> [Data for processing]
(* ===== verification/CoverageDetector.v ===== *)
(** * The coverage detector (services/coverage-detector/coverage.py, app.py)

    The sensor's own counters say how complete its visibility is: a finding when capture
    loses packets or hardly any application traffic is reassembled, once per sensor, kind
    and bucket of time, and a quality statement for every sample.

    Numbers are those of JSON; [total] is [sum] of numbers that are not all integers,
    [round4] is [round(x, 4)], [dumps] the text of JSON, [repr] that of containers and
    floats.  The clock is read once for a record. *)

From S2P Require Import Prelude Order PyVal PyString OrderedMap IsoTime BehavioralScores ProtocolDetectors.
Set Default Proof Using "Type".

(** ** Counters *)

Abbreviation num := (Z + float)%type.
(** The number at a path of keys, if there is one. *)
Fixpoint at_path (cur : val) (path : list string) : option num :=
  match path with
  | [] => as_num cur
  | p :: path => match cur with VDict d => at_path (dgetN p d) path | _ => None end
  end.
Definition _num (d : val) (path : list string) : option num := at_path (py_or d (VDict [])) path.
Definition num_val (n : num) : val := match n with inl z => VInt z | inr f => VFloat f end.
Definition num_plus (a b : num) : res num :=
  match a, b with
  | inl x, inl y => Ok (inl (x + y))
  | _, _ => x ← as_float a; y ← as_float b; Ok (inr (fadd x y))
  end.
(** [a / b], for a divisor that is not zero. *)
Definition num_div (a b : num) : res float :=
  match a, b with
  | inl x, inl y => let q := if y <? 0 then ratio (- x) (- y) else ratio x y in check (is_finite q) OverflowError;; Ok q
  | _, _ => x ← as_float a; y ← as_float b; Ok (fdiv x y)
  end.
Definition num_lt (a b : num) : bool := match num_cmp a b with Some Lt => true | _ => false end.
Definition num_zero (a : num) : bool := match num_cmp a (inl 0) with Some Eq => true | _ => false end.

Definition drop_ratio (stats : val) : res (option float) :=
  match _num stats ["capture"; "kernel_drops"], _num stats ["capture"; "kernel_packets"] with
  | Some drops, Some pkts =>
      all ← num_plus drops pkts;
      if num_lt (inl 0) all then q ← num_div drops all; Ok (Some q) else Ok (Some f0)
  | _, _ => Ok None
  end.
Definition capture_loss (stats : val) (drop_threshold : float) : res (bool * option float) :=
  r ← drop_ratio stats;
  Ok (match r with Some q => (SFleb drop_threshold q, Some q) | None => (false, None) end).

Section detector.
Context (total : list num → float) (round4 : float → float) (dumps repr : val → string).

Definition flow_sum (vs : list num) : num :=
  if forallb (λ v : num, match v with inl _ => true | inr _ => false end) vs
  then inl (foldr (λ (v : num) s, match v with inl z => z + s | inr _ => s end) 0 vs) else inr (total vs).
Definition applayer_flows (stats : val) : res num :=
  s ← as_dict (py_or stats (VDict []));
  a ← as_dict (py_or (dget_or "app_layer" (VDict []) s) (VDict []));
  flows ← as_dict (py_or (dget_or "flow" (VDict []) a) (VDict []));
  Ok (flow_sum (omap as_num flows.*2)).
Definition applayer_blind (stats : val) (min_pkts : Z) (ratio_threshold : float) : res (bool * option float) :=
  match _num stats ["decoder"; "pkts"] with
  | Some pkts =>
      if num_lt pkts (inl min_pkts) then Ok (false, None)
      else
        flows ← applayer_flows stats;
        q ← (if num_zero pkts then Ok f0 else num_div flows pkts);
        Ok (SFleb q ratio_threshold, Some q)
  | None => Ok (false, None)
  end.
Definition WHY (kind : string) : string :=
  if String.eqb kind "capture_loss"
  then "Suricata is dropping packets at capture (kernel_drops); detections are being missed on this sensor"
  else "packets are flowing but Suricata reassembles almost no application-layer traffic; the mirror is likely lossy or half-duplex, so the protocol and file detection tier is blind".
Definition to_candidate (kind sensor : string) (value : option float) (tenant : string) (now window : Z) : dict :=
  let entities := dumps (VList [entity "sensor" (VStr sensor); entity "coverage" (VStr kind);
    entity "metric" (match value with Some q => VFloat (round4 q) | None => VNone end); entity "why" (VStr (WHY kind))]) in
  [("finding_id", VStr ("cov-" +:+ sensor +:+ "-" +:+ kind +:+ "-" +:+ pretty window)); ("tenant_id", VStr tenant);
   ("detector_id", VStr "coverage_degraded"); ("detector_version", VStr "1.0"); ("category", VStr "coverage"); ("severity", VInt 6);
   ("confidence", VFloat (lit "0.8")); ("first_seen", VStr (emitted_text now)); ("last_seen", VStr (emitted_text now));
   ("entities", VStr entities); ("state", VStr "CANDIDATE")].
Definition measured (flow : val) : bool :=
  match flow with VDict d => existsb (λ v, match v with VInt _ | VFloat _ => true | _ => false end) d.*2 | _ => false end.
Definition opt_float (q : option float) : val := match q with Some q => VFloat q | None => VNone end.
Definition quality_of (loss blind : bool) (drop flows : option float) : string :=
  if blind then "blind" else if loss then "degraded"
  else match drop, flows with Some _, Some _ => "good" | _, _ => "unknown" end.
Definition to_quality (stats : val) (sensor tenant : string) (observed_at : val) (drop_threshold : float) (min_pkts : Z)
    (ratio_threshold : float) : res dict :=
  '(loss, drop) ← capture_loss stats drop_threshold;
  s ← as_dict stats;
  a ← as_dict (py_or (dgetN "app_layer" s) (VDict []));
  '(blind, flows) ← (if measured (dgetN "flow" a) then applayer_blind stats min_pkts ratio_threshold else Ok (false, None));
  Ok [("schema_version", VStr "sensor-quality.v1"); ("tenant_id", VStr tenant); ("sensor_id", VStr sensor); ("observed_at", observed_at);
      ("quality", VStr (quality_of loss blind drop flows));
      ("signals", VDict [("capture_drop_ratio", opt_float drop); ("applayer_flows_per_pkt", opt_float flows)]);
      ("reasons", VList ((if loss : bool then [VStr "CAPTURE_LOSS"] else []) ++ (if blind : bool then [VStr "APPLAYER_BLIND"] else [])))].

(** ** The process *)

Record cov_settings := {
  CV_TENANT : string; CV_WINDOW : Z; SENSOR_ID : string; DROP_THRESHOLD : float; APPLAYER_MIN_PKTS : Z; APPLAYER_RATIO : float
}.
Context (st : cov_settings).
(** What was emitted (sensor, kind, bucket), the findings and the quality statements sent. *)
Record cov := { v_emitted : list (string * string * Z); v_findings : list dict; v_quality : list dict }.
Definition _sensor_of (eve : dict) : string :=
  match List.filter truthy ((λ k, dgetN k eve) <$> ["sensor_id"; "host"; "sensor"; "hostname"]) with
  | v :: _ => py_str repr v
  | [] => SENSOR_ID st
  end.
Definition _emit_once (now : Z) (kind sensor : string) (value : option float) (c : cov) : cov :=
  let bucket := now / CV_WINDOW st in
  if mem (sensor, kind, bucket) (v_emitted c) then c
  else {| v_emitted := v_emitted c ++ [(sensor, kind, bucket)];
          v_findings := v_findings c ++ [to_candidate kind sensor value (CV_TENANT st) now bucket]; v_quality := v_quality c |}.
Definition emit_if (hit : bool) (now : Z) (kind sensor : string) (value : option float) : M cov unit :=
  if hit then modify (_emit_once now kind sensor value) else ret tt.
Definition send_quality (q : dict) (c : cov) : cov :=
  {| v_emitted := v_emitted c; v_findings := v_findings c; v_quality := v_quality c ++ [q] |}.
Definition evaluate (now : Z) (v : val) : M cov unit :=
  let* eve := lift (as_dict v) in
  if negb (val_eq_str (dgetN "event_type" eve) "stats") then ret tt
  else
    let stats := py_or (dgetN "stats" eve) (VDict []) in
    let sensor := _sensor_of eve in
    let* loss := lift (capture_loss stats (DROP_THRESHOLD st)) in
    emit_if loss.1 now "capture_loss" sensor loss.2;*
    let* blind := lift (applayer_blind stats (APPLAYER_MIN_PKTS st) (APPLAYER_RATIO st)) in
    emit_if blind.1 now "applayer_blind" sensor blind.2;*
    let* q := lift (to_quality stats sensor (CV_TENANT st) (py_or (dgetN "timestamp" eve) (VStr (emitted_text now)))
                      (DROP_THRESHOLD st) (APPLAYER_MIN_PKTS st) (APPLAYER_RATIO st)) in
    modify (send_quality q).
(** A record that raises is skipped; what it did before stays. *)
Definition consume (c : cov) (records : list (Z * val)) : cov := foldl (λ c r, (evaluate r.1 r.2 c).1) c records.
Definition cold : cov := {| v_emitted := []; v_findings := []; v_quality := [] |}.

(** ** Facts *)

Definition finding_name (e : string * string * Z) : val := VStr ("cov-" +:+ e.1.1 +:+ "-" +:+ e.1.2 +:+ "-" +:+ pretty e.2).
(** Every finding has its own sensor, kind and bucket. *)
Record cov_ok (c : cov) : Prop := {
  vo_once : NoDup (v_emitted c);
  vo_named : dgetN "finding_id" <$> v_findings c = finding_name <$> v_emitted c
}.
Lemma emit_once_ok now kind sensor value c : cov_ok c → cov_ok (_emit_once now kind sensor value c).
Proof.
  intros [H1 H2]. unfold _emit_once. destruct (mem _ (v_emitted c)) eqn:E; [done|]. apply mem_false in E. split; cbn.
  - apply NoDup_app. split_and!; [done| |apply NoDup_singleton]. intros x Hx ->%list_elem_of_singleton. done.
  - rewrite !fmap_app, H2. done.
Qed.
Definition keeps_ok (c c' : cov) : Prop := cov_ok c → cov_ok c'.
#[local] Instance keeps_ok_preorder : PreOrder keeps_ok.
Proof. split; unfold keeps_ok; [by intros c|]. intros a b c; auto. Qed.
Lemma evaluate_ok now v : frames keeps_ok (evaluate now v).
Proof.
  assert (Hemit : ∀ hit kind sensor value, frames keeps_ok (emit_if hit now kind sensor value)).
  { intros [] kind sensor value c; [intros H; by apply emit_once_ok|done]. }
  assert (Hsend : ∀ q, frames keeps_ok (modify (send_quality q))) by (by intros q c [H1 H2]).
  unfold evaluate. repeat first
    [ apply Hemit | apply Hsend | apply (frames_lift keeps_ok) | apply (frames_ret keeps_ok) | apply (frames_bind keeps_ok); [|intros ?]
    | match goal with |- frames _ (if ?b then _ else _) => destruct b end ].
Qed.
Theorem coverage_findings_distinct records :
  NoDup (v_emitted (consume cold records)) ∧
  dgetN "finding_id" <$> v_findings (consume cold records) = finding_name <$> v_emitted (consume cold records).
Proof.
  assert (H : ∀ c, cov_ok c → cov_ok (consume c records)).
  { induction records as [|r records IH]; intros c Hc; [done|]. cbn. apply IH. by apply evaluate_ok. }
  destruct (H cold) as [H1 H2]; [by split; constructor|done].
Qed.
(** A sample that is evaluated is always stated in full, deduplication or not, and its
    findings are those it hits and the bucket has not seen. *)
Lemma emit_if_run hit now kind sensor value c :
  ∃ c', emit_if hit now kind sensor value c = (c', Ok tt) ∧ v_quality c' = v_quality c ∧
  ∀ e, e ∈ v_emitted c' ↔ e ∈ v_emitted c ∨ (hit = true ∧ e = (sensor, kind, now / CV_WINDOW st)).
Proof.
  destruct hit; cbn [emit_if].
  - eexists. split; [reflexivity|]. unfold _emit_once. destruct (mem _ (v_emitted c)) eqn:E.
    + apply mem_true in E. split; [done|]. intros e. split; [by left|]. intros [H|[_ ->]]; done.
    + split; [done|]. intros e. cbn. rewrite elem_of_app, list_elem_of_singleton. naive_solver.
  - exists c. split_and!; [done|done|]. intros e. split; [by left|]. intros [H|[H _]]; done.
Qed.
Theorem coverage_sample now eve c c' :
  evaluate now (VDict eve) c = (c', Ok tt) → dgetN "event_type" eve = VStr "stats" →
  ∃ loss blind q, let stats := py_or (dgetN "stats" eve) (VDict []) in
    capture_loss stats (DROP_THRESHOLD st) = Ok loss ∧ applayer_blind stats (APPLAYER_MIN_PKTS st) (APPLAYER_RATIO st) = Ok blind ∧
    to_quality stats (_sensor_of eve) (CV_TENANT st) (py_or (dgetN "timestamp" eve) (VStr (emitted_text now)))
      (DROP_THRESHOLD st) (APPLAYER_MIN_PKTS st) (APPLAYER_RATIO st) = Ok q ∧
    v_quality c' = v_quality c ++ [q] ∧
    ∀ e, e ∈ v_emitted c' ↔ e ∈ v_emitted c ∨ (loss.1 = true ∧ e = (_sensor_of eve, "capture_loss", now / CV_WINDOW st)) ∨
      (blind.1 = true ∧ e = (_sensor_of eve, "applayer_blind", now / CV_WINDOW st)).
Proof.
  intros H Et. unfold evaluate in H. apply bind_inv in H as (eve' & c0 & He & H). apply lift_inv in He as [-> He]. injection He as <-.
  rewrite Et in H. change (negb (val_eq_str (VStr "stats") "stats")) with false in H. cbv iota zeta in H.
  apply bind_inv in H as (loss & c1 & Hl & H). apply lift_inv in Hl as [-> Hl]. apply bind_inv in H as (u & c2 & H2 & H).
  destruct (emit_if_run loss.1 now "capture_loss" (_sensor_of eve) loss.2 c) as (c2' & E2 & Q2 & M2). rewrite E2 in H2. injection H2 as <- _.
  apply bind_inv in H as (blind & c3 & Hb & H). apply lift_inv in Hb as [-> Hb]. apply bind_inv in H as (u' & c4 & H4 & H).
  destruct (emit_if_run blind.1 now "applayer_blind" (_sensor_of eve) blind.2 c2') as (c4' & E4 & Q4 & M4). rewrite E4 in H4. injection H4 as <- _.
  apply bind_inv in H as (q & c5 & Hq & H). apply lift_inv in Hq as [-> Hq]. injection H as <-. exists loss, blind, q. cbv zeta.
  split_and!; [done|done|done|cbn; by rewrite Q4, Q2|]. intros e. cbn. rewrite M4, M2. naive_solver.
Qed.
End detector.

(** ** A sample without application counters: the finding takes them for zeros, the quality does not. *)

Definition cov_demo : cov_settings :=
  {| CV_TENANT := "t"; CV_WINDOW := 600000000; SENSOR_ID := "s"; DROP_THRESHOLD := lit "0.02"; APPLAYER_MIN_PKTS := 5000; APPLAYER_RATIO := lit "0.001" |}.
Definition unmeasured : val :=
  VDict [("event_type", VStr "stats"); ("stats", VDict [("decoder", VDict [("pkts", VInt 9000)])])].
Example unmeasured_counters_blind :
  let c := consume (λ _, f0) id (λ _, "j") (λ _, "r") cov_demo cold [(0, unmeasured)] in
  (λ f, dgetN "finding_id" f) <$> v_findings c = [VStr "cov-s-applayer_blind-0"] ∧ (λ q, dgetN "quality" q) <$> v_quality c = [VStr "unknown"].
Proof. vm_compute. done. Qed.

> [Work instructions] Go back to the listing above. Copy word for word the lines from the one with "(** ** Facts *)" through the one with "findings are those", and nothing more.

> [Expected answer]
(** ** Facts *)

Definition finding_name (e : string * string * Z) : val := VStr ("cov-" +:+ e.1.1 +:+ "-" +:+ e.1.2 +:+ "-" +:+ pretty e.2).
(** Every finding has its own sensor, kind and bucket. *)
Record cov_ok (c : cov) : Prop := {
  vo_once : NoDup (v_emitted c);
  vo_named : dgetN "finding_id" <$> v_findings c = finding_name <$> v_emitted c
}.
Lemma emit_once_ok now kind sensor value c : cov_ok c → cov_ok (_emit_once now kind sensor value c).
Proof.
  intros [H1 H2]. unfold _emit_once. destruct (mem _ (v_emitted c)) eqn:E; [done|]. apply mem_false in E. split; cbn.
  - apply NoDup_app. split_and!; [done| |apply NoDup_singleton]. intros x Hx ->%list_elem_of_singleton. done.
  - rewrite !fmap_app, H2. done.
Qed.
Definition keeps_ok (c c' : cov) : Prop := cov_ok c → cov_ok c'.
#[local] Instance keeps_ok_preorder : PreOrder keeps_ok.
Proof. split; unfold keeps_ok; [by intros c|]. intros a b c; auto. Qed.
Lemma evaluate_ok now v : frames keeps_ok (evaluate now v).
Proof.
  assert (Hemit : ∀ hit kind sensor value, frames keeps_ok (emit_if hit now kind sensor value)).
  { intros [] kind sensor value c; [intros H; by apply emit_once_ok|done]. }
  assert (Hsend : ∀ q, frames keeps_ok (modify (send_quality q))) by (by intros q c [H1 H2]).
  unfold evaluate. repeat first
    [ apply Hemit | apply Hsend | apply (frames_lift keeps_ok) | apply (frames_ret keeps_ok) | apply (frames_bind keeps_ok); [|intros ?]
    | match goal with |- frames _ (if ?b then _ else _) => destruct b end ].
Qed.
Theorem coverage_findings_distinct records :
  NoDup (v_emitted (consume cold records)) ∧
  dgetN "finding_id" <$> v_findings (consume cold records) = finding_name <$> v_emitted (consume cold records).
Proof.
  assert (H : ∀ c, cov_ok c → cov_ok (consume c records)).
  { induction records as [|r records IH]; intros c Hc; [done|]. cbn. apply IH. by apply evaluate_ok. }
  destruct (H cold) as [H1 H2]; [by split; constructor|done].
Qed.
(** A sample that is evaluated is always stated in full, deduplication or not, and its
    findings are those it hits and the bucket has not seen. *)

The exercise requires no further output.